# Having another child.



## Kermitty (Dec 27, 2012)

Are only children at a disadvantage? I used to think so but now I'm not sure. I'm debating wether to have another child. I know a sibling would benefit my almost four year old son but will that guarantee him some sort of happiness he otherwise would not have? I don't want another child but I want to do what is best for my son too. Does anyone have any opinions on being an only child?
_Posted via Mobile Device_


----------



## Maneo (Dec 4, 2012)

Having a child you don't want is not a good idea. You almost make this potential second child sound like a pet you are considering for the well being of your existing child. Bad idea.


----------



## Wiltshireman (Jan 23, 2013)

I would like to give a piece of advice to you (and anybody else who reads this).

DO NOT plan on having a child (or another child) UNLESS you are SURE it is what YOU want. Do not do it for a partner / prospective grandparent / peer pressure / to give a child a sibling. 

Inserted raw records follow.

(** * flume: the logger factory and the logger facade

  A shallow embedding of [factory.go] (the [Factory] registry, the
  level-string DSL, [Configure]) and of [logger.go] (the atomic logger
  handle and the [logger] facade with its baked-in context), followed by
  the properties of the specification that are checked against them. *)

From Stdlib Require Import ZArith Ascii String.
From stdpp Require Import base strings list gmap fin_maps.

Local Open Scope string_scope.
Local Open Scope list_scope.
Local Open Scope nat_scope.

(** ** Go's [strings] package, on byte strings *)

(** [strings.Split(s, sep)] for a one-byte separator. *)
Fixpoint Split (s : string) (sep : ascii) : list string :=
  match s with
  | EmptyString => [EmptyString]
  | String a rest =>
      if Ascii.eqb a sep then EmptyString :: Split rest sep
      else match Split rest sep with
           | hd :: tl => String a hd :: tl
           | [] => [String a EmptyString]
           end
  end.

(** [strings.HasPrefix(s, p)] for a one-byte prefix. *)
Definition HasPrefix (s : string) (p : ascii) : bool :=
  match s with
  | String a _ => Ascii.eqb a p
  | EmptyString => false
  end.

(** The slice expression [s[1:]] on a string known to be non-empty. *)
Definition from1 (s : string) : string :=
  match s with
  | String _ rest => rest
  | EmptyString => EmptyString
  end.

Children are the biggest commitments most of us will ever make and the decision to have them is not to be taken lightly.


----------



## Mavash. (Jan 26, 2012)

Even if you got pregnant today your kids would be 5 years apart which means your son would still grow up LIKE an only child. Read up on birth orders to see what I mean.

So that means at this point it means have another child because you WANT one not for him.


----------



## Kermitty (Dec 27, 2012)

You have all supported everything I am already thinking. I was worried I was being selfish by not considering doing it for my son or husband. I agree completely that we should not have another child unless we both want one. Guess I just needed some support in the matter. Thanks !
_Posted via Mobile Device_


----------



## tacoma (May 1, 2011)

If you so not want another child then do nit have another child.

An only child is in a better situation as far as your time and resources are concerned.
They do just fine
_Posted via Mobile Device_


----------



## Kermitty (Dec 27, 2012)

Although most people who don't want another and then end up surprised by one, don't seem to have any regrets. Hmmm, I'm confusing myself again.
_Posted via Mobile Device_


----------



## Starstarfish (Apr 19, 2012)

Just because people are very wary to voice regrets aloud (it's rather socially taboo to discuss it), doesn't mean that people don't have any.


----------



## Kermitty (Dec 27, 2012)

That's a good point. I suppose people make the best of the situation as that is all they can do. There are plenty if people who have abortions in cases of unplanned pregnancy. Duh! Why am I guilting myself into this.
_Posted via Mobile Device_


----------



## EnjoliWoman (Jul 2, 2012)

My daughter wanted a sibling when she was very little. Now she will tell you she absolutely does NOT want one! LOL 

They will learn sharing with friends and empathy from you regardless of having a sibling. Your resources will not be stretched as far so an only child can have experiences a child with siblings might not.


----------



## larry.gray (Feb 21, 2011)

Mavash. said:


> Even if you got pregnant today your kids would be 5 years apart which means your son would still grow up LIKE an only child. Read up on birth orders to see what I mean.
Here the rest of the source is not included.